[Start of section]
(* ===================================================================== *)
(** * Decoding base-58 texts                                            *)
(* ===================================================================== *)

(** ** Trailing white space *)

Lemma rstrip_with_tail {A : Type} (sp : A -> bool) (x : A) (l : list A) :
  rstrip_with sp (x :: l) = x :: l -> rstrip_with sp l = l.
Proof.
  cbn [rstrip_with]. destruct (rstrip_with sp l) as [|y k] eqn:E.
  - destruct (sp x); intros H; [discriminate|].
    injection H as <-. reflexivity.
  - intros H. injection H as <-. reflexivity.
Qed.

Lemma rstrip_with_idem {A : Type} (sp : A -> bool) (l : list A) :
  rstrip_with sp (rstrip_with sp l) = rstrip_with sp l.
Proof.
  induction l as [|x l IH]; [reflexivity|].
  cbn [rstrip_with]. destruct (rstrip_with sp l) as [|y k] eqn:E.
  - destruct (sp x) eqn:Ex; [reflexivity|]. cbn. rewrite Ex. reflexivity.
  - cbn [rstrip_with]. cbn [rstrip_with] in IH. rewrite IH. reflexivity.
Qed.

Lemma rstrip_with_weaken_in {A : Type} (sp sp' : A -> bool) (l : list A) :
  (forall x, In x l -> sp' x = true -> sp x = true) ->
  rstrip_with sp l = l -> rstrip_with sp' l = l.
Proof.
  induction l as [|x l IH]; [reflexivity|].
  intros Himp H. pose proof (rstrip_with_tail sp x l H) as Hl.
  cbn [rstrip_with] in *.
  rewrite (IH (fun y Hy => Himp y (or_intror Hy)) Hl). rewrite Hl in H.
  destruct l; [|reflexivity].
  destruct (sp x) eqn:Ex; [discriminate|].
  destruct (sp' x) eqn:Ex'; [|reflexivity].
  rewrite (Himp x (or_introl eq_refl) Ex') in Ex. discriminate.
Qed.

Lemma rstrip_with_ext {A : Type} (sp sp' : A -> bool) (l : list A) :
  (forall x, In x l -> sp x = sp' x) ->
  rstrip_with sp l = rstrip_with sp' l.
Proof.
  induction l as [|x l IH]; intros H; [reflexivity|].
  cbn [rstrip_with]. rewrite IH by (intros y Hy; apply H; right; exact Hy).
  rewrite (H x (or_introl eq_refl)). reflexivity.
Qed.

Lemma rstrip_with_map {A B : Type} (f : A -> B) (sp : B -> bool) (l : list A) :
  rstrip_with sp (map f l) = map f (rstrip_with (fun x => sp (f x)) l).
Proof.
  induction l as [|x l IH]; [reflexivity|].
  cbn [map rstrip_with]. rewrite IH.
  destruct (rstrip_with (fun x => sp (f x)) l); cbn [map]; [|reflexivity].
  destruct (sp (f x)); reflexivity.
Qed.

Lemma rstrip_with_spaces {A : Type} (sp : A -> bool) (w : list A) :
  forallb sp w = true -> rstrip_with sp w = [].
Proof.
  induction w as [|x w IH]; [reflexivity|].
  cbn [forallb rstrip_with]. intros H. apply andb_prop in H as [Hx Hw].
  rewrite (IH Hw), Hx. reflexivity.
Qed.

Lemma rstrip_with_app_spaces {A : Type} (sp : A -> bool) (l w : list A) :
  forallb sp w = true -> rstrip_with sp (l ++ w) = rstrip_with sp l.
Proof.
  intros Hw. induction l as [|x l IH].
  - cbn [app]. rewrite rstrip_with_spaces by exact Hw. reflexivity.
  - cbn [app rstrip_with]. rewrite IH. reflexivity.
Qed.

Lemma lstrip_keeps_clean (sp : byte -> bool) (x : byte) (l : bytes) :
  rstrip_with sp l = l -> rstrip_with sp (lstrip x l) = lstrip x l.
Proof.
  induction l as [|y l IH]; [reflexivity|].
  intros H. cbn [lstrip]. destruct (Byte.eqb x y); [|exact H].
  apply IH. exact (rstrip_with_tail sp y l H).
Qed.

Lemma int_of_byte_of_ascii (c : ascii) :
  int_of_byte (byte_of_ascii c) = Z.of_N (N_of_ascii c).
Proof.
  unfold int_of_byte. f_equal. apply Byte.to_of_N.
  symmetry. apply byte_of_ascii_via_N.
Qed.

Lemma unicode_space_low (n : Z) :
  n < 256 -> unicode_space n = str_space n.
Proof.
  intros H. unfold unicode_space.
  repeat match goal with
  | |- context [?a =? ?b] =>
      lazymatch b with
      | 32 => fail | 133 => fail | 160 => fail
      | _ => destruct (Z.eqb_spec a b); [lia|]
      end
  end.
  destruct (Z.leb_spec 0x2000 n); [lia|].
  cbn [andb]. rewrite !orb_false_r. reflexivity.
Qed.

Lemma text_rstrip_of_string (s : string) :
  text_rstrip (text_of_string s) = text_of_string (str_rstrip s).
Proof.
  unfold text_rstrip, text_of_string, str_rstrip.
  rewrite list_ascii_of_string_of_list_ascii, rstrip_with_map. f_equal.
  apply rstrip_with_ext. intros c _. apply unicode_space_low.
  pose proof (N_ascii_bounded c). lia.
Qed.

Lemma byte_of_point_ascii (c : ascii) :
  byte_of_int (Z.of_N (N_of_ascii c)) = byte_of_ascii c.
Proof.
  rewrite <- int_of_byte_of_ascii. apply byte_of_int_of_byte.
Qed.

Lemma forallb_through_map {A B : Type} (f : B -> bool) (g : A -> B)
    (l : list A) :
  forallb f (map g l) = forallb (fun x => f (g x)) l.
Proof.
  induction l as [|x l IH]; [reflexivity|].
  cbn [map forallb]. rewrite IH. reflexivity.
Qed.

Lemma text_encode_ascii_of_string (s : string) :
  text_encode_ascii (text_of_string s) = encode_ascii s.
Proof.
  unfold text_encode_ascii, encode_ascii, text_of_string.
  rewrite forallb_through_map.
  destruct (forallb _ (list_ascii_of_string s)); [|reflexivity].
  f_equal. rewrite map_map. unfold list_byte_of_string.
  apply map_ext. exact byte_of_point_ascii.
Qed.

(** On a [string] the two models of [decode_base58] agree. *)
Lemma decode_base58_text_of_string (s : string) :
  decode_base58_text (text_of_string s) = decode_base58 s.
Proof.
  unfold decode_base58_text, decode_base58, Base58.b58decode_text,
    Base58.b58decode, Base58.scrub_text, Base58.scrub_input.
  cbv zeta. rewrite text_rstrip_of_string, text_encode_ascii_of_string.
  reflexivity.
Qed.

(** ** The decoding loop *)

Lemma members_ok : forallb member_ok Base58.alphabet = true.
Proof. vm_compute. reflexivity. Qed.

Lemma in_alphabet_In (c : byte) : in_alphabet c = true <-> In c Base58.alphabet.
Proof.
  unfold in_alphabet. rewrite existsb_exists. split.
  - intros (y & Hy & E). apply Byte.byte_dec_bl in E. subst. exact Hy.
  - intros H. exists c. split; [exact H | apply Byte.byte_dec_lb; reflexivity].
Qed.

Lemma index_of_none (c : byte) (l : bytes) :
  existsb (Byte.eqb c) l = false -> index_of Byte.eqb c l = None.
Proof.
  induction l as [|y l IH]; [reflexivity|].
  cbn [existsb index_of]. intros H. apply orb_false_elim in H as [Hy Hl].
  rewrite Hy, (IH Hl). reflexivity.
Qed.

Lemma decode_map_outside (c : byte) :
  in_alphabet c = false -> Base58.decode_map c = Raised ValueError.
Proof.
  intros H. unfold Base58.decode_map. rewrite index_of_none by exact H.
  reflexivity.
Qed.

Lemma decode_map_member (c : byte) :
  in_alphabet c = true ->
  exists d, Base58.decode_map c = Returned d /\ 0 <= d < 58 /\
            symbol d = [c] /\ (d = 0 -> c = "1"%byte).
Proof.
  intros H. apply in_alphabet_In in H.
  pose proof (proj1 (forallb_forall _ _) members_ok c H) as Hok.
  unfold member_ok in Hok.
  destruct (Base58.decode_map c) as [d|]; [|discriminate].
  exists d. apply andb_prop in Hok as [Hok H0].
  apply andb_prop in Hok as [Hok Hs]. apply andb_prop in Hok as [Hlo Hhi].
  apply Z.leb_le in Hlo. apply Z.ltb_lt in Hhi.
  split; [reflexivity|]. split; [lia|]. split.
  - destruct (symbol d) as [|c' [|? ?]]; try discriminate.
    apply Byte.byte_dec_bl in Hs. subst. reflexivity.
  - intros ->. cbn in H0. apply Byte.byte_dec_bl in H0. exact H0.
Qed.

Lemma b58decode_loop_app (a b : bytes) (d : Z) :
  Base58.b58decode_loop (a ++ b) d =
  match Base58.b58decode_loop a d with
  | Returned x => Base58.b58decode_loop b x
  | Raised e => Raised e
  end.
Proof.
  revert d. induction a as [|c a IH]; intros d; [reflexivity|].
  cbn [app Base58.b58decode_loop].
  destruct (Base58.decode_map c); [apply IH | reflexivity].
Qed.

Lemma b58decode_loop_members (v : bytes) (d : Z) :
  forallb in_alphabet v = true -> 0 <= d ->
  exists acc, Base58.b58decode_loop v d = Returned acc /\ 0 <= acc.
Proof.
  revert d. induction v as [|c v IH]; intros d Hall Hd.
  - exists d. auto.
  - cbn [forallb] in Hall. apply andb_prop in Hall as [Hc Hv].
    destruct (decode_map_member c Hc) as (x & Hx & Hr & _).
    cbn [Base58.b58decode_loop]. rewrite Hx, base_58.
    apply IH; [exact Hv | lia].
Qed.

Lemma b58decode_loop_outside (v : bytes) (d : Z) :
  forallb in_alphabet v = false ->
  Base58.b58decode_loop v d = Raised ValueError.
Proof.
  revert d. induction v as [|c v IH]; intros d Hall; [discriminate|].
  cbn [forallb] in Hall. cbn [Base58.b58decode_loop].
  destruct (in_alphabet c) eqn:Hc.
  - destruct (decode_map_member c Hc) as (x & -> & _). apply IH. exact Hall.
  - rewrite decode_map_outside by exact Hc. reflexivity.
Qed.

Lemma forallb_lstrip_one (v : bytes) :
  forallb in_alphabet (lstrip "1"%byte v) = forallb in_alphabet v.
Proof.
  induction v as [|c v IH]; [reflexivity|].
  cbn [lstrip]. destruct (Byte.eqb "1" c) eqn:E; [|reflexivity].
  apply Byte.byte_dec_bl in E. subst c. cbn [forallb]. rewrite IH.
  reflexivity.
Qed.

(** ** Code points of symbols *)

Lemma point_is_symbol_inv (c : N) :
  point_is_symbol c = true ->
  point_is_ascii c = true /\ in_alphabet (byte_of_point c) = true.
Proof.
  unfold point_is_symbol. rewrite existsb_exists.
  intros (n & Hn & E). apply N.eqb_eq in E. subst n.
  apply in_map_iff in Hn as (b & <- & Hb).
  pose proof (proj1 (forallb_forall _ _) alphabet_plain b Hb) as Hp.
  unfold plain in Hp. apply andb_prop in Hp as [_ Hp].
  rewrite <- int_of_byte_of_ascii, byte_of_ascii_of_byte in Hp.
  split; [exact Hp|].
  unfold byte_of_point. fold (int_of_byte b). rewrite byte_of_int_of_byte.
  apply in_alphabet_In. exact Hb.
Qed.

Lemma point_is_symbol_low (c : N) :
  point_is_ascii c = true ->
  point_is_symbol c = in_alphabet (byte_of_point c).
Proof.
  intros Ha. unfold point_is_ascii in Ha. apply Z.ltb_lt in Ha.
  assert (Hc : Byte.to_N (byte_of_point c) = c).
  { apply N2Z.inj. fold (int_of_byte (byte_of_point c)).
    unfold byte_of_point. rewrite int_of_byte_of_int. apply Z.mod_small. lia. }
  destruct (in_alphabet (byte_of_point c)) eqn:E.
  - apply in_alphabet_In in E. unfold point_is_symbol.
    apply existsb_exists. exists c. split; [|apply N.eqb_refl].
    apply in_map_iff. exists (byte_of_point c). split; assumption.
  - destruct (point_is_symbol c) eqn:E'; [|reflexivity].
    apply point_is_symbol_inv in E' as [_ E']. congruence.
Qed.

Lemma forallb_symbols_ascii (l : text) :
  forallb point_is_symbol l = true -> forallb point_is_ascii l = true.
Proof.
  intros H. apply forallb_forall. intros c Hc.
  exact (proj1 (point_is_symbol_inv c (proj1 (forallb_forall _ _) H c Hc))).
Qed.

Lemma forallb_symbols_bytes (l : text) :
  forallb point_is_ascii l = true ->
  forallb in_alphabet (map byte_of_point l) = forallb point_is_symbol l.
Proof.
  induction l as [|c l IH]; [reflexivity|].
  cbn [map forallb]. intros H. apply andb_prop in H as [Hc Hl].
  rewrite IH by exact Hl. rewrite point_is_symbol_low by exact Hc.
  reflexivity.
Qed.

(** ** What [b58decode] computes *)

Lemma text_bytes_clean (s : text) :
  forallb point_is_ascii (text_rstrip s) = true ->
  bytes_rstrip (map byte_of_point (text_rstrip s)) =
  map byte_of_point (text_rstrip s).
Proof.
  intros Ha. unfold bytes_rstrip. rewrite rstrip_with_map. f_equal.
  apply rstrip_with_weaken_in
    with (sp := fun c => unicode_space (Z.of_N c)).
  - intros c Hc. pose proof (proj1 (forallb_forall _ _) Ha c Hc) as H.
    unfold point_is_ascii in H. apply Z.ltb_lt in H.
    unfold byte_of_point. rewrite int_of_byte_of_int, Z.mod_small by lia.
    unfold unicode_space, str_space. intros ->. reflexivity.
  - apply rstrip_with_idem.
Qed.

Lemma b58decode_text_unfold (s : text) :
  forallb point_is_ascii (text_rstrip s) = true ->
  Base58.b58decode_text s = b58decode_bytes (map byte_of_point (text_rstrip s)).
Proof.
  intros Hascii.
  unfold Base58.b58decode_text, Base58.scrub_text, text_encode_ascii.
  cbv zeta. unfold point_is_ascii in Hascii. rewrite Hascii.
  cbn [lift bind].
  change (hd x00 (firstn 1 Base58.alphabet)) with "1"%byte.
  unfold Base58.b58decode_int.
  change (existsb (Byte.eqb " ") Base58.alphabet) with false. cbv iota.
  unfold bytes_rstrip at 1.
  rewrite lstrip_keeps_clean by (apply text_bytes_clean; exact Hascii).
  unfold b58decode_bytes.
  destruct (Base58.b58decode_loop _ 0) as [acc|e]; cbn [lift bind call];
    [|reflexivity].
  destruct (to_bytes_big acc _); reflexivity.
Qed.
[End of section]
== Assigned task ==
Transcribe the records above from the line holding "symmetry. apply byte_of_ascii_via_N." down to the line holding "Base58.b58decode, Base58.scrub_text, Base58.scrub_input.", inclusive, without adding anything.

== Written solution ==
  symmetry. apply byte_of_ascii_via_N.
Qed.

Lemma unicode_space_low (n : Z) :
  n < 256 -> unicode_space n = str_space n.
Proof.
  intros H. unfold unicode_space.
  repeat match goal with
  | |- context [?a =? ?b] =>
      lazymatch b with
      | 32 => fail | 133 => fail | 160 => fail
      | _ => destruct (Z.eqb_spec a b); [lia|]
      end
  end.
  destruct (Z.leb_spec 0x2000 n); [lia|].
  cbn [andb]. rewrite !orb_false_r. reflexivity.
Qed.

Lemma text_rstrip_of_string (s : string) :
  text_rstrip (text_of_string s) = text_of_string (str_rstrip s).
Proof.
  unfold text_rstrip, text_of_string, str_rstrip.
  rewrite list_ascii_of_string_of_list_ascii, rstrip_with_map. f_equal.
  apply rstrip_with_ext. intros c _. apply unicode_space_low.
  pose proof (N_ascii_bounded c). lia.
Qed.

Lemma byte_of_point_ascii (c : ascii) :
  byte_of_int (Z.of_N (N_of_ascii c)) = byte_of_ascii c.
Proof.
  rewrite <- int_of_byte_of_ascii. apply byte_of_int_of_byte.
Qed.

Lemma forallb_through_map {A B : Type} (f : B -> bool) (g : A -> B)
    (l : list A) :
  forallb f (map g l) = forallb (fun x => f (g x)) l.
Proof.
  induction l as [|x l IH]; [reflexivity|].
  cbn [map forallb]. rewrite IH. reflexivity.
Qed.

Lemma text_encode_ascii_of_string (s : string) :
  text_encode_ascii (text_of_string s) = encode_ascii s.
Proof.
  unfold text_encode_ascii, encode_ascii, text_of_string.
  rewrite forallb_through_map.
  destruct (forallb _ (list_ascii_of_string s)); [|reflexivity].
  f_equal. rewrite map_map. unfold list_byte_of_string.
  apply map_ext. exact byte_of_point_ascii.
Qed.

(** On a [string] the two models of [decode_base58] agree. *)
Lemma decode_base58_text_of_string (s : string) :
  decode_base58_text (text_of_string s) = decode_base58 s.
Proof.
  unfold decode_base58_text, decode_base58, Base58.b58decode_text,
    Base58.b58decode, Base58.scrub_text, Base58.scrub_input.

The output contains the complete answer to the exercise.